Turkish Researchers 3D Print Artificial Cornea For Transplantation
A team of researchers from Marmara University, Turkey have 3D printed an artificial cornea suitable for transplantation. With the help of an aluminum mold, an FFF 3D printer was used to fabricate a PVA-chitosan corneal construct with the light bending properties of the real thing.
Preliminary biostability studies revealed that the composite structures were compatible with human stem cells, encouraging them to differentiate into stromal cells. The results of the study indicate great potential for the rapid and custom fabrication of cornea constructs for clinical applications.

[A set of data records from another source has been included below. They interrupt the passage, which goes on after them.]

(* ===== verification/EvidenceFacts.v ===== *)
(** * EvidenceFacts: stored evidence, what the rules trust, and where they go wrong

    The stored form of a record reads back as the record, the rules accept only what was reviewed, and
    three inputs on which the rules and the parser do not do what the code around them expects. *)

From Stdlib Require Import SpecFloat String.
From S2P Require Import Prelude Errors PyTime PyData PyStr PyUrl Regex Coverage Chunker.
From S2P Require Import Evidence EvidenceRules ModelGateway Verifier VerifierBatch.

(** ** Stored evidence *)

Section Stored.
Context `{Unicode} `{IpLiterals} `{PyText} `{JsonText} (sha256_utf8 : pystr -> pystr).

(** The texts of the identifiers and of the time read back. *)
Definition texts_read_back (e : VerifiedEvidence) : Prop :=
  let c := ve_candidate e in let s := ec_source c in
  Forall (fun i => uuid_of_text (str_of_uuid i) = Ok i)
    [ec_id c; ve_id e; ec_fact_requirement_id c; es_document_id s; es_document_version_id s; es_document_chunk_id s] /\
  datetime_of_text (isoformat (ve_verified_at e)) = Ok (ve_verified_at e).

(** A value its constructors accept as it is. *)
Definition evidence_value (e : VerifiedEvidence) : Prop :=
  EvidenceSource_new (ec_source (ve_candidate e)) = Ok (ec_source (ve_candidate e)) /\
  EvidenceCandidate_new sha256_utf8 (ve_candidate e) = Ok (ve_candidate e) /\
  VerifiedEvidence_new e = Ok e /\ ve_level e = EvidenceLevel_L1_GROUNDED.

(** Fields that are read as texts, and members of the enums. *)
Lemma authority_of_value a : enum_of SourceAuthority_value all_authorities (SourceAuthority_value a) = Ok a.
Proof. by destruct a. Qed.
Lemma support_of_value s : enum_of SupportType_value all_supports (SupportType_value s) = Ok s.
Proof. by destruct s. Qed.
Lemma verdict_of_value v : enum_of EvidenceVerdict_value all_verdicts (EvidenceVerdict_value v) = Ok v.
Proof. by destruct v. Qed.

Lemma uuid_field v key i : uuid_of_text (str_of_uuid i) = Ok i -> subscript v key = Ok (JStr (str_of_uuid i)) ->
  uuid_at v key = Ok i.
Proof. unfold uuid_at. by intros ? ->. Qed.

Lemma text_field v key s : subscript v key = Ok (JStr s) -> str_at v key = Ok s.
Proof. unfold str_at. by intros ->. Qed.

Lemma int_field v key n : subscript v key = Ok (JInt n) -> int_at v key = Ok n.
Proof. unfold int_at. by intros ->. Qed.

Lemma float_field v key x : subscript v key = Ok (JFloat x) -> float_at v key = Ok x.
Proof. unfold float_at. by intros ->. Qed.

Lemma to_str_JStr (l : list pystr) : map to_str (map JStr l) = l.
Proof. rewrite map_map. apply map_id. Qed.

(** The stored form of a grounded record reads back as the same record. *)
Theorem evidence_payload_roundtrip e : evidence_value e -> texts_read_back e ->
  evidence_from_payload sha256_utf8 (ve_tenant_id e) (ve_run_id e) (evidence_to_payload e) = Ok e.
Proof.
  intros (Hs & Hc & Hv & Hl) [Hids Hat]. cbv zeta in *. rewrite !Forall_cons in Hids.
  destruct Hids as (Hci & Hvi & Hfact & Hdoc & Hver & Hchunk & _).
  set (p := evidence_to_payload e). unfold evidence_from_payload.
  rewrite (uuid_field p "document_id" _ Hdoc eq_refl), (uuid_field p "document_version_id" _ Hver eq_refl),
    (uuid_field p "document_chunk_id" _ Hchunk eq_refl), (text_field p "url" (es_url (ec_source (ve_candidate e))) eq_refl),
    (text_field p "source_identity" (es_source_identity (ec_source (ve_candidate e))) eq_refl),
    (text_field p "source_authority" (SourceAuthority_value (es_authority (ec_source (ve_candidate e)))) eq_refl).
  cbn [mbind res_bind]. rewrite authority_of_value. cbn [mbind res_bind].
  replace (Build_EvidenceSource _ _ _ _ _ _) with (ec_source (ve_candidate e)) by (by destruct (ec_source (ve_candidate e))).
  rewrite Hs. cbn [mbind res_bind].
  rewrite (uuid_field p "candidate_id" _ Hci eq_refl), (uuid_field p "fact_id" _ Hfact eq_refl),
    (text_field p "quote" (ec_quote (ve_candidate e)) eq_refl),
    (text_field p "quote_hash" (ec_quote_hash (ve_candidate e)) eq_refl),
    (text_field p "support_type" (SupportType_value (ec_support_type (ve_candidate e))) eq_refl),
    (float_field p "candidate_score" (ec_candidate_score (ve_candidate e)) eq_refl),
    (int_field p "start_offset" (ec_start_offset (ve_candidate e)) eq_refl),
    (int_field p "end_offset" (ec_end_offset (ve_candidate e)) eq_refl).
  cbn [mbind res_bind]. rewrite support_of_value. cbn [mbind res_bind].
  replace (Build_EvidenceCandidate _ _ _ _ _ _ _ _ _ _ _) with (ve_candidate e)
    by (unfold ve_tenant_id, ve_run_id; by destruct (ve_candidate e)).
  rewrite Hc. cbn [mbind res_bind].
  rewrite (uuid_field p "verified_id" _ Hvi eq_refl), (text_field p "verdict" (EvidenceVerdict_value (ve_verdict e)) eq_refl),
    (float_field p "confidence" (ve_confidence e) eq_refl),
    (text_field p "verifier_version" (ve_verifier_version e) eq_refl).
  cbn [mbind res_bind]. rewrite verdict_of_value. cbn [mbind res_bind].
  unfold datetime_at. change (subscript p "reason_codes") with (Ok (JList (map JStr (ve_reason_codes e)))).
  change (subscript p "verified_at") with (Ok (JStr (isoformat (ve_verified_at e)))).
  cbn [mbind res_bind items to_str]. rewrite Hat, to_str_JStr. cbn [mbind res_bind].
  replace (Build_VerifiedEvidence _ _ _ _ _ _ _ _) with e by (destruct e; simpl in *; congruence).
  exact Hv.
Qed.
End Stored.

Lemma evidence_payload_roundtrip_witness :
  let e := ex_evidence 11 2 "a.example" SourceAuthority_INDEPENDENT SupportType_SUPPORTS in
  let texts : PyText := {| repr_text := fun _ => []; int_of_text := fun _ => Ok 0; float_of_text := fun _ => Ok fzero;
    uuid_of_text := fun t => if bool_decide (t = str_of_uuid 1) then Ok 1 else if bool_decide (t = str_of_uuid 7) then Ok 7 else Ok 11;
    datetime_of_text := fun _ => Ok (utc 0) |} in
  @evidence_from_payload ex_unicode ex_ip texts (fun _ => u "h") 2 1 (@evidence_to_payload (ex_json JNull) e) = Ok e.
Proof.
  intros e texts. apply (evidence_payload_roundtrip (fun _ => u "h") e).
  - repeat split; vm_compute; reflexivity.
  - split; [repeat constructor; vm_compute; reflexivity|reflexivity].
Defined.

(** ** What the rules trust *)

Section Reviewed.
Context `{Unicode}.

(** A source that was reviewed: an official page, the definitions of one vendor, or the one community
    table the rules read. *)
Definition reviewed (c : SelectedCandidate) : Prop :=
  sc_source_authority c = SourceAuthority_OFFICIAL \/ sc_source_identity c = u "ibm.com" \/
  reviewed_source c = apex_ranked /\ sc_source_authority c = SourceAuthority_INDEPENDENT.

Lemma not_official c : ~ reviewed c -> is_official c = false.
Proof. intros Hr. apply bool_decide_eq_false. intros Ho. apply Hr. by left. Qed.

Lemma unreviewed_ibm c : ~ reviewed c -> bool_decide (sc_source_identity c = u "ibm.com") = false.
Proof. intros Hr. apply bool_decide_eq_false. intros Ho. apply Hr. by right; left. Qed.

Lemma unreviewed_apex c : ~ reviewed c -> apex_pattern c = None.
Proof.
  intros Hr. unfold apex_pattern. rewrite (not_official c Hr). cbv zeta.
  destruct (bool_decide (reviewed_source c = apex_ranked)) eqn:Ea; [|done].
  rewrite (bool_decide_eq_false_2 (sc_source_authority c = _)); [done|]. intros Hi. apply Hr. right; right. by bools.
Qed.

Lemma unreviewed_title c : is_official c = false -> deterministic_rfc_protocol_title c = None.
Proof.
  intros Eo. destruct (deterministic_rfc_protocol_title c) eqn:Et; [|done].
  unfold deterministic_rfc_protocol_title in Et. rewrite Eo in Et.
  apply bind_Some in Et as (? & _ & Et). by apply bind_Some in Et as (? & _ & Et).
Qed.

Lemma adapters_reviewed c : ~ reviewed c -> Forall (fun rule => forall p, rule.1 c <> Ok (Some p)) adapters.
Proof.
  intros Hr. pose proof (not_official _ Hr) as Eo. pose proof (unreviewed_ibm _ Hr) as Ei.
  assert (Hnone : forall (o : option ProposedVerification), o = None -> forall p, Ok o <> Ok (Some p)) by naive_solver.
  unfold adapters. repeat apply Forall_cons_2; try apply Forall_nil_2; cbn [fst].
  9: { intros p. unfold deterministic_reviewed_release. by rewrite Eo. }
  9: { intros p. unfold deterministic_apex_reviewed_fact. rewrite (unreviewed_apex _ Hr).
       destruct (apex_page_stale c) as [[]|]; simpl; naive_solver. }
  all: apply Hnone.
  15: by apply unreviewed_title.
  1: unfold deterministic_dns_registry. 2: unfold deterministic_python_origin. 3: unfold deterministic_json_literals.
  4: unfold deterministic_http_created_no_content. 5: unfold deterministic_acid_property.
  6: unfold deterministic_cap_theorem. 7: unfold deterministic_sqlite_licensing. 8: unfold deterministic_deepseek_pricing.
  9: unfold deterministic_postgresql_support. 10: unfold deterministic_git_file_state.
  11: unfold deterministic_git_object_model. 12: unfold deterministic_registry_boolean.
  13: unfold deterministic_registry_media_type. 14: unfold deterministic_sha_digest_size.
  15: unfold deterministic_rfc3339_utc. 16: unfold deterministic_postgresql_isolation.
  17: unfold deterministic_explicit_terms. 18: unfold deterministic_explicit_value.
  all: rewrite ?Eo, ?Ei; reflexivity || by rewrite orb_true_r.
Qed.

(** The rules accept evidence without a model only from a source that was reviewed: an official
    page, the vendor page with the ACID and CAP definitions, or the one independent table. *)
Theorem rules_need_review c p v : deterministic_proposal c = Ok (Some (p, v)) -> reviewed c.
Proof.
  intros (rule & Hin & Hp & _)%first_proposal_Some.
  assert (Hdec : Decision (reviewed c)) by (unfold reviewed; apply _).
  destruct Hdec as [|Hr]; [done|]. pose proof (adapters_reviewed c Hr) as Hall. rewrite Forall_forall in Hall.
  by destruct (Hall _ Hin p).
Qed.
End Reviewed.

Lemma rules_need_review_witness : @reviewed ex_git.
Proof.
  assert (Hp : exists p v, @deterministic_proposal ex_unicode ex_git = Ok (Some (p, v))) by (eexists _, _; vm_compute; reflexivity).
  destruct Hp as (p & v & Hp). exact (@rules_need_review ex_unicode _ _ _ Hp).
Defined.

(** ** Where they go wrong *)

(** A page of the current season whose first date does not exist: reading it raises outside the block
    that turns failures into rejections, so no record of the batch survives. *)
Definition ex_impossible : SelectedCandidate :=
  ex_candidate 1 "current_release" "https://www.ea.com/games/apex-legends/apex-legends/news/overclocked-midseason-patch-notes"
    (u "Updated February 31, 2024. Welcome back to the arena!").

Lemma impossible_date_escapes :
  snd (@verify ex_unicode ex_ip ex_ids (ex_json ex_verdicts) id ex_uuid5 (fun _ => u "error") unit (scripted_gateway [])
    [ex_impossible; ex_city] ex_context (utc 5) (utc 7) tt) = Raise (ValueError "day is out of range for month").
Proof. by vm_compute. Qed.

(** A confidence that is an integer no float can hold: the parser, the repair and the fallback all
    catch the errors of a bad answer, and not this one. *)
Definition ex_huge_confidence : json := JObj [(u "verdicts", JList [JObj
  [(u "candidate_id", JInt 2); (u "fact_id", JInt 102); (u "quote", JStr (u "Paris is the capital of France"));
   (u "confidence", JInt (10 ^ 400)); (u "reason_codes", JList [JStr (u "direct_support")]);
   (u "support_type", JStr (u "SUPPORTS"))]])].

Lemma huge_confidence_escapes : snd (ex_verify ex_huge_confidence) = Raise (OverflowError "int too large to convert to float").
Proof. by vm_compute. Qed.

(** Folding the case of a ligature makes two letters of it. The terms of a fact are looked for in the
    folded quote and cut out of the unfolded one: here the cut is empty, and recording it raises. *)
Definition ex_ligatures : Unicode := {|
  uni_alnum := fun _ => true; uni_alpha := fun _ => true; uni_decimal := fun _ => false; uni_digit := fun _ => 0;
  uni_canon := fun c => c; uni_casefold := fun c => if c =? 64257 then [102; 105] else [c];
  uni_lower := fun t => t; uni_upper := fun t => t; uni_nfkc := fun t => t |}.

Definition ex_folded : SelectedCandidate :=
  let t := repeat 64257 200 ++ u " alpha and beta" in
  {| sc_id := 1; sc_fact_id := 101;
     sc_fact := {| fr_key := u "k"; fr_fact_type := FactType_COMPARISON; fr_description := u "compare both alpha and beta";
                   fr_subject := u "s"; fr_required := true; fr_freshness := Freshness_STABLE;
                   fr_consequence := Consequence_LOW; fr_preferred_source_kinds := [] |};
     sc_document_id := 50; sc_version := ex_version t; sc_chunk_id := 52;
     sc_chunk := {| dk_ordinal := 0; dk_text := t; dk_text_hash := u "h"; dk_token_count := 1;
                    dk_start_offset := 0; dk_end_offset := len t |};
     sc_url := u "https://a.example"; sc_title := u "t"; sc_source_identity := u "a.example";
     sc_source_authority := SourceAuthority_OFFICIAL; sc_quote := t; sc_score := float_of_Z 1 |}.

Lemma folded_terms_misplaced :
  pv_quote <$> (@deterministic_explicit_terms ex_ligatures ex_folded) = Some [] /\ snd (@verify ex_ligatures ex_ip ex_ids (ex_json ex_verdicts) id ex_uuid5 (fun _ => u "error") unit (scripted_gateway [])
    [ex_folded] ex_context (utc 5) (utc 7) tt) = Raise (ValueError "Evidence quote cannot be empty").
Proof. by vm_compute. Qed.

With the aim of finding a sustainable alternative to cornea donations, the team first combined chitosan and PVA to form a biocompatible, elastic, permeable-to-oxygen composite material for the corneas. The researchers then drafted up an aluminum mold in SolidWorks and machined it before any 3D printing took place. The mold was used to perfect the cornea shape as 3D printing with FFF technology alone wouldn’t give them the dimensional precision they needed. Then, with varying proportions of chitosan in the mix, a set of sample cornea constructs were fabricated.
The 0.4mm thick constructs were subjected to scanning electron microscopy and UV spectrophotometry to determine their optical properties, with further biocompatibility tests with human stem cells determining clinical feasibility. The results showed that the PVA corneas had the correct size and shape for precise light refraction, and light transmittance values were found to decrease with additional chitosan content. Tensile strength also decreased with chitosan content but the constructs could all comfortably support the typical intraocular pressure.
The real potential of the study comes from the biocompatibility test, however, as the printed structures were compatible with the stem cells even after 30 days of degradation. With the appropriate nurturing, the stem cells could differentiate into a usable stroma layer, supporting the natural healing process of the body post-transplantation. The team concluded that their work, with further developments, could lead to a more safe and sustainable method of corneal blindness treatment.
The 3D printing of medical devices and implants has skyrocketed in recent years, although FFF is rarely the technology used. Chemical company Evonik is looking to change that as it has recently launched its new Vestakeep i4 3DF implant grade PEEK filament into its portfolio of 3D printing materials. The new filament meets ASTM F2026 standards and will be used to produce surgical implants.